The Yogic Manager is a business novel that retells the ancient Sanskrit epic, the Mahabharata, The monumental war of Kurukshetra has been recreated in the business world at a consulting firm called Characterra Consulting. The protagonist Arjun Atmanand faces a crisis when his conscience clashes with the instructions of his boss and Characterra’s founder, Raja Sahamkar, To help him with his crisis, Arjun receives advice from Yogi, a being with supernatural powers. Arjun learns Yoga and Vedanra from Yogi, which he later uses to build a bridge between Yoga-Vedunra and Management.

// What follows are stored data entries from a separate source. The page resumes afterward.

(** X16.  What a kernel-launch append registers.  When the call writes a
    command handle, the handle is a new object made from the command buffer,
    the native mutable command (null for a command buffer that is not
    updatable) and the work dimension of the call; it is added at the end of
    the list of command handles of the parent, whose native handles, flags
    and external count are kept; no other object changes, and the handles
    registered before stay registered.  When it writes none, both stores are
    as they were.  With a pointer for the handle, a native call that succeeds
    and an allocation that does not fail, a handle is written together with
    the sync point of the native call. *)
Theorem X16_kernel_launch_registers_handle (b : positive)
    (B : ur_exp_command_buffer_handle_t_) (hKernel workDim : Z)
    (goff gsize lsize : option (list Z)) (waits : list Z)
    (phCommandHandle : bool) (s : state) (res : append_result) :
  buffers s !! b = Some B ->
  urCommandBufferAppendKernelLaunchExp D b hKernel workDim goff gsize lsize
    waits phCommandHandle s = Some res ->
  let call :=
    call_clCommandNDRangeKernelKHR (CLCommandBuffer B) (IsUpdatable B)
      hKernel workDim goff gsize lsize waits in
  let reply := cl_native D (trace s) call in
  (forall c, app_command res = Some c ->
     app_code res = UR_RESULT_SUCCESS
     /\ commands s !! c = None
     /\ (exists C,
          commands (app_state res) = <[c := C]> (commands s)
          /\ hCommandBuffer C = b /\ WorkDim C = workDim
          /\ CLMutableCommand C =
               if IsUpdatable B then out_handle reply else 0)
     /\ (exists B',
          buffers (app_state res) = <[b := B']> (buffers s)
          /\ CommandHandles B' = CommandHandles B ++ [c]
          /\ hInternalQueue B' = hInternalQueue B
          /\ hContext B' = hContext B
          /\ CLCommandBuffer B' = CLCommandBuffer B
          /\ IsUpdatable B' = IsUpdatable B
          /\ IsFinalized B' = IsFinalized B
          /\ RefCountExternal B' = RefCountExternal B)
     /\ (registered b (CommandHandles B) s ->
         registered b (CommandHandles B ++ [c]) (app_state res)))
  /\ (app_command res = None ->
      buffers (app_state res) = buffers s
      /\ commands (app_state res) = commands s)
  /\ (getExtFuncFromContext D (hContext B) CommandNRRangeKernelName = true ->
      status reply = CL_SUCCESS ->
      make_unique_throws D (trace s ++ [call]) = false ->
      phCommandHandle = true ->
      is_Some (app_command res)
      /\ app_sync_point res = Some (out_sync_point reply)).
Proof.
  intros HB Hrun call reply.
  unfold urCommandBufferAppendKernelLaunchExp in Hrun.
  rewrite HB in Hrun. simpl in Hrun. fold call in Hrun. fold reply in Hrun.
  destruct (getExtFuncFromContext D (hContext B) CommandNRRangeKernelName)
    eqn:Hext; simpl in Hrun.
  2:{ inversion Hrun; subst res; simpl. by repeat split. }
  destruct (Z.eqb_spec (status reply) CL_SUCCESS) as [Hst|Hst];
    simpl in Hrun.
  2:{ inversion Hrun; subst res; simpl. by repeat split. }
  destruct (make_unique_throws D (trace s ++ [call])) eqn:Halloc.
  { inversion Hrun; subst res; simpl. by repeat split. }
  destruct phCommandHandle; simpl in Hrun; [|done].
  inversion Hrun; subst res; simpl. clear Hrun.
  set (c := fresh (dom (commands s))).
  assert (Hfresh : commands s !! c = None).
  { apply not_elem_of_dom. apply is_fresh. }
  split; [|split; [done|]].
  - intros c' [= <-]. do 2 (split; [done|]).
    split; [by eexists|]. split; [by eexists|].
    intros [Hnd Hlive]. split.
    + apply NoDup_app. repeat split; [done| |apply NoDup_singleton].
      intros x Hx Hx'. apply list_elem_of_singleton in Hx'. subst x.
      destruct (Hlive c Hx) as (C & HC & _). congruence.
    + intros x Hx. simpl. apply elem_of_app in Hx as [Hx|Hx].
      * destruct (Hlive x Hx) as (C & HC & Hp). exists C. split; [|done].
        rewrite lookup_insert_ne; [done|]. intros ->. congruence.
      * apply list_elem_of_singleton in Hx. subst x.
        rewrite lookup_insert_eq. by eexists.
  - intros _ _ _ _. split; [by eexists|done].
Qed.
(** X12: on the FILE thread [GetExtensionResourceContents] reads one
    source, chosen by the classification of the path: an internal path
    is read from the binary resources under its internal resource
    path, whatever the file system holds, and any other path is read
    from the file system as it is, without touching the binary
    resources. *)
Theorem resource_contents_come_from_one_source
        (LoadBinaryResource ReadFileToString : string -> bool * string)
        (path : string) (w : World) :
  exists is_internal resource_path,
    IsInternalExtension os kPathSep CefGetPath path = Some is_internal
    /\ GetInternalExtensionResourcePath os kPathSep CefGetPath path
       = Some resource_path
    /\ if is_internal
       then
         forall read_file,
           GetExtensionResourceContents
             os kPathSep CefGetPath LoadBinaryResource read_file
             TID_FILE path w
           = Done (LoadBinaryResource (StdString.c_str resource_path))
                  {| pending := pending w;
                     trace := trace w
                              ++ [Ev_LoadBinaryResource
                                    TID_FILE
                                    (StdString.c_str resource_path)] |}
       else
         forall load_resource,
           GetExtensionResourceContents
             os kPathSep CefGetPath load_resource ReadFileToString
             TID_FILE path w
           = Done (ReadFileToString path) w.
Proof.
  destruct (resource_paths_spec os kPathSep CefGetPath path None)
    as (Hrp & b & Hb & _).
  exists b. eexists. split; [exact Hb|]. split; [exact Hrp|].
  unfold GetExtensionResourceContents, CEF_REQUIRE_FILE_THREAD, bind,
    DCHECK, unhandled, emit, ret.
  cbn [CefCurrentlyOn thread_eqb]. rewrite Hb.
  destruct b; [|reflexivity].
  intros read_file. now rewrite Hrp.
Qed.

End ResourceContentsFacts.

Lemma resource_contents_witness :
  (forall read_file,
      GetExtensionResourceContents
        OS_POSIX slash Sample.resources Sample.load read_file
        TID_FILE "/opt/app/set_page_color/manifest.json" idle
      = Done (true, Sample.manifest_text)
             {| pending := [];
                trace := [Ev_LoadBinaryResource
                            TID_FILE
                            "extensions/set_page_color/manifest.json"] |})
  /\ (forall load_resource,
        GetExtensionResourceContents
          OS_POSIX slash Sample.resources load_resource SampleApp.read_file
          TID_FILE "/home/user/my_extension/popup.html" idle
        = Done (true, "<html></html>"%string) idle).
Proof.
  split.
  - destruct (resource_contents_come_from_one_source
                OS_POSIX slash Sample.resources Sample.load
                SampleApp.read_file
                "/opt/app/set_page_color/manifest.json" idle)
      as (b & rp & Hb & Hrp & H).
    assert (Eb : b = true) by (vm_compute in Hb; congruence).
    assert (Erp : rp = "extensions/set_page_color/manifest.json"%string)
      by (vm_compute in Hrp; congruence).
    subst b rp. exact H.
  - destruct (resource_contents_come_from_one_source
                OS_POSIX slash Sample.resources Sample.load
                SampleApp.read_file
                "/home/user/my_extension/popup.html" idle)
      as (b & rp & Hb & Hrp & H).
    assert (Eb : b = false) by (vm_compute in Hb; congruence).
    subst b. exact H.
Defined.

(** The sample extension read on the FILE thread: the popup of an
    extension on disk comes from the disk, the manifest of the bundled
    one from the binary. *)
Example resource_contents_samples :
  GetExtensionResourceContents
    OS_POSIX slash Sample.resources Sample.load SampleApp.read_file
    TID_FILE "/home/user/my_extension/popup.html" idle
  = Done (true, "<html></html>"%string) idle
  /\ GetExtensionResourceContents
       OS_POSIX slash Sample.resources Sample.load SampleApp.read_file
       TID_FILE "/opt/app/set_page_color/manifest.json" idle
     = Done (true, Sample.manifest_text)
            {| pending := [];
               trace := [Ev_LoadBinaryResource
                           TID_FILE
                           "extensions/set_page_color/manifest.json"] |}.
Proof. split; reflexivity. Qed.

(** ** The command line of the browser process *)

Import CommandLine.

Lemma HasSwitch_app (name : string) (a b : CefCommandLine) :
  HasSwitch name (a ++ b) = HasSwitch name a || HasSwitch name b.
Proof. apply existsb_app. Qed.

Lemma HasSwitch_AppendSwitchWithValue (name added value : string)
      (command_line : CefCommandLine) :
  HasSwitch name (AppendSwitchWithValue added value command_line)
  = HasSwitch name command_line || String.eqb added name.
Proof.
  unfold AppendSwitchWithValue. rewrite HasSwitch_app; simpl.
  now rewrite orb_false_r.
Qed.

Lemma HasSwitch_AppendSwitch (name added : string)
      (command_line : CefCommandLine) :
  HasSwitch name (AppendSwitch added command_line)
  = HasSwitch name command_line || String.eqb added name.
Proof. apply (HasSwitch_AppendSwitchWithValue name added ""%string). Qed.

Lemma values_of_app (name : string) (a b : CefCommandLine) :
  values_of name (a ++ b) = values_of name a ++ values_of name b.
Proof. unfold values_of. now rewrite filter_app, map_app. Qed.

Lemma values_of_absent (name : string) (command_line : CefCommandLine) :
  HasSwitch name command_line = false -> values_of name command_line = [].
Proof.
  unfold values_of, HasSwitch.
  induction command_line as [|s cl IH]; simpl; [reflexivity|].
  destruct (String.eqb (fst s) name); simpl; [discriminate|exact IH].
Qed.

(** Names proved pairwise distinct are distinct two by two. *)
Lemma all_distinct_cons (n : string) (rest : list string) :
  all_distinct (n :: rest) = true ->
  (forall m, In m rest -> String.eqb n m = false /\ String.eqb m n = false)
  /\ all_distinct rest = true.
Proof.
  simpl. intros H. apply andb_true_iff in H as [Hn Hrest].
  split; [|exact Hrest].
  intros m Hm.
  assert (E : String.eqb n m = false).
  { destruct (String.eqb n m) eqn:E; [|reflexivity].
    apply negb_true_iff in Hn.
    assert (existsb (String.eqb n) rest = true); [|congruence].
    apply existsb_exists. now exists m. }
  split; [exact E|]. now rewrite String.eqb_sym.
Qed.

Section AppFacts.

Variable switches : ClientSwitches.
Variable delegates_ : list Delegate.

(** The flags only ever come behind the command line given. *)
Lemma browser_process_flags_extend (command_line : CefCommandLine) :
  exists added,
    browser_process_flags switches command_line = command_line ++ added.
Proof.
  unfold browser_process_flags, AppendSwitch, AppendSwitchWithValue.
  repeat match goal with
         | |- context [if ?c then _ else _] => destruct c
         end;
    rewrite <- ?app_assoc; eexists; reflexivity.
Qed.

(** For a process type that is not empty, that is for any process
    but the browser process, [OnBeforeCommandLineProcessing] leaves the
    command line as it is and calls no delegate. *)
Lemma other_processes_keep_their_command_line
        (process_type : string) (command_line : CefCommandLine) :
  process_type <> ""%string ->
  OnBeforeCommandLineProcessing switches delegates_ process_type command_line
  = command_line.
Proof.
  intros H. unfold OnBeforeCommandLineProcessing.
  now rewrite (proj2 (empty_false process_type) H).
Qed.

By reading and studying this book, you will:

Start to challenge conventional ways of thinking about business and gain a new, holistic perspective of Management


Learn the principles and framework of Yogic Management, which you can then immediately apply to your work


Become a more productive knowledge worker by learning how to control and channel the most powerful instrument of knowledge work - the mind


Gain practical advice on how to build physical, mental, intellectual and spiritual strength


Live a balanced and purposeful life by going through the four phases prescribed in Yoga-Vedanta


Join the evolution of Management - a movement that will elevate the human condition and restore harmony to an imbalanced planet


About the Author


Avinash Bhushan Sharma is a senior consultant for strategic programs at a large Canadian bank in Toronto. He builds business cases, backed by financial models, and advises executives on investment decisions. He earned his MBA from the Queen’s School of Business (Ontario), his MS in Computer Science from the New Jersey Institute of Technology (NJIT), and his BSc in Statistics from Loyola College (University of Madras). He is also a graduate of Jiddu Krishnamurti’s Rishi Valley School. He previously worked as an analyst at the University of Chicago’s National Opinion Research Center (NORC).

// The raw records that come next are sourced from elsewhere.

(** ** Claims on the queens fixture *)

(** C5, as stated, fails: the state built by the bare constructor for
    [N = 2] has all its rows unset and gets 4 neighbours, not 2 * (2 - 1). *)
Lemma queen_neighbors_count_unset_counterexample :
  ~ (forall q ns, Queen.well_formed q -> Queen.get_neighbors q = Ok ns ->
       Z.of_nat (length ns) = Queen.size q * (Queen.size q - 1)).
Proof.
  intros H. specialize (H (Queen.init 2) _ eq_refl eq_refl). discriminate H.
Qed.

(** C5, amended: for a queens state of size [N] whose every row has its queen
    on the board (a column in [0, N)), [get_neighbors] returns exactly
    [N * (N - 1)] states, and a state is among them exactly when it is the
    parent with one row's queen moved to a different column of the board, all
    other rows and the size unchanged. *)
Theorem queen_neighbors_placed (q : Queen.QueenState) :
  Queen.well_formed q -> Queen.all_placed q ->
  exists ns, Queen.get_neighbors q = Ok ns /\
    Z.of_nat (length ns) = Queen.size q * (Queen.size q - 1) /\
    forall n, n ∈ ns <->
      exists row c new_col,
        0 <= row < Queen.size q /\ 0 <= new_col < Queen.size q /\
        Queen.queen_cols q !! Z.to_nat row = Some c /\ new_col <> c /\
        Queen.size n = Queen.size q /\
        Queen.queen_cols n !! Z.to_nat row = Some new_col /\
        (forall r, r <> Z.to_nat row ->
           Queen.queen_cols n !! r = Queen.queen_cols q !! r) /\
        length (Queen.queen_cols n) = length (Queen.queen_cols q).
Proof.
  intros Hwf Hall.
  destruct (queen_neighbors_count q Hwf) as (ns & Ens & Hlen).
  exists ns. split; [done|]. split.
  - rewrite Hlen.
    replace (filter _ (Queen.queen_cols q)) with (@nil Z); [simpl; lia|].
    symmetry. by apply filter_off_board_nil.
  - intros n. rewrite (get_neighbors_elem q Hwf ns n Ens). red in Hwf.
    split.
    + intros (row & c & nc & Hrow & Hnc & Ec & Hne & ->).
      exists row, c, nc. simpl. repeat split; try done; try lia.
      * apply list_lookup_insert_eq. lia.
      * intros r Hr. by apply list_lookup_insert_ne.
      * apply length_insert.
    + intros (row & c & nc & Hrow & Hnc & Ec & Hne & Hsz & Enc & Hoth & Hlen').
      exists row, c, nc. repeat split; try done; try lia.
      destruct n as [sz cols]. simpl in *. subst sz. f_equal.
      apply list_eq. intros r. destruct (decide (r = Z.to_nat row)) as [->|Hr].
      * rewrite Enc. symmetry. apply list_lookup_insert_eq. lia.
      * rewrite Hoth by done. symmetry. by apply list_lookup_insert_ne.
Qed.

Lemma queen_neighbors_placed_witness :
  exists ns, Queen.get_neighbors (Queen.mkQueen 4 [1; 3; 0; 2]) = Ok ns /\
             Z.of_nat (length ns) = 12.
Proof.
  destruct (queen_neighbors_placed (Queen.mkQueen 4 [1; 3; 0; 2]))
    as (ns & E & Hlen & _).
  - reflexivity.
  - unfold Queen.all_placed. simpl. repeat constructor; lia.
  - exists ns. split; [exact E|exact Hlen].
Defined.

Avinash was introduced to Yoga and Indian mythology at an early age by his parents. From 2008 to 2012 he researched Sanskrit texts, including the Mahabharata, Bhagavad Gita, Upanishads, and Yoga Sutras, to determine how Yoga-Vedanta can be applied to Management. The Yogic Manager is the product of this research, and is the first book in the Yogic Management series. To learn more about Yogic Management, and to access a variety of free resources, visit www.yogicmanagement.com




Seeking a new global balance through reflection, renewal and responsibility Global markets are extraordinary, powerful but also volatile.

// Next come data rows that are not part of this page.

(** * A shallow embedding of the browser [Buffer] implementation (src/index.js)

    The source file holds two editions of the same design, each a
    self-contained IIFE that installs [Buffer]:

    - the first edition, lines 1-2467, which leans on the host for base64
      ([atob]/[btoa]);
    - the second edition, lines 2467-4960, which carries its own base64
      codec and a rewritten search routine.

    Functions whose text is the same in both editions are embedded once, at
    top level; functions that differ are embedded per edition in the modules
    [Ed1] and [Ed2].

    Conventions of the embedding:
    - a JavaScript string is the list of its UTF-16 code units ([list Z],
      every unit in [0, 65535]);
    - a [Uint8Array]/[Buffer] is the list of its elements ([list Z], every
      element in [0, 255]); an element store converts with ToUint8 and is
      ignored outside the array, an element load outside the array yields
      [undefined] ([None]);
    - JavaScript numbers are modelled on their integer values ([Z]); an
      optional argument is an [option], [None] standing for [undefined];
      the one number that need not be an integer, the answer of the first
      edition's search in 16-bit units, is a rational ([Q]);
    - a method that mutates [this] is a computation in the monad [M], which
      threads the buffer and stops at the first exception, keeping the
      buffer as it was at the [throw]. *)

From Stdlib Require Import ZArith Lia String Ascii.
From Stdlib Require QArith Qcanon.
From stdpp Require Import base list numbers.
Local Open Scope Z_scope.

(** ** Host semantics *)

(** UTF-16 code units of a string, and buffer contents. *)
Abbreviation jsstring := (list Z) (only parsing).
Abbreviation bytes := (list Z) (only parsing).

(** The code units of an ASCII literal, to write [str "fffefd"]. *)
Fixpoint str (s : string) : jsstring :=
  match s with
  | EmptyString => []
  | String c r => Z.of_N (N_of_ascii c) :: str r
  end.

(** ECMAScript integer conversions. *)
Definition ToUint8 (v : Z) : Z := v mod 256.
Definition ToUint16 (v : Z) : Z := v mod 65536.
Definition ToUint32 (v : Z) : Z := v mod 2 ^ 32.
Definition ToInt32 (v : Z) : Z := (v + 2 ^ 31) mod 2 ^ 32 - 2 ^ 31.

(** [a >>> n], [a >> n], [a << n], [a & b], [a | b] on numbers. *)
Definition ushr (a n : Z) : Z := Z.shiftr (ToUint32 a) n.
Definition sshr (a n : Z) : Z := Z.shiftr (ToInt32 a) n.
Definition shl (a n : Z) : Z := ToInt32 (Z.shiftl (ToInt32 a) n).
Definition band (a b : Z) : Z := ToInt32 (Z.land (ToInt32 a) (ToInt32 b)).
Definition bor (a b : Z) : Z := ToInt32 (Z.lor (ToInt32 a) (ToInt32 b)).

(** [s.charCodeAt(i)]; [None] is NaN. *)
Definition charCodeAt (s : jsstring) (i : Z) : option Z :=
  if decide (0 <= i) then s !! Z.to_nat i else None.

Capable of creating great value, they also can destroy that value quickly. We only need to reflect on the most recent financial crisis for proof of this Shiva -like dual role of business forces.


Economically and culturally, globalization has lifted millions out of poverty, providing hope and material comfort, while bringing us closer together in the marketplace. There, we create and share value, along with our traditions, ideas and experiences. In other words, through our material transactions we also share our values and our humanity.


This same force, by integrating the world’s markets as it has done, also increases complexity, connectivity, and competitiveness while raising the stakes higher than they have ever been. If we are all connected, then errors in managerial judgement in one part of the world will ripple out to impact other parts of the system-as we saw with the 2008 banking meltdown, whose affects are still lingering. Similarly, decisions by those who manage organizations-especially vast, multinational enterprises-will impact many people and human behaviour and our natural environment.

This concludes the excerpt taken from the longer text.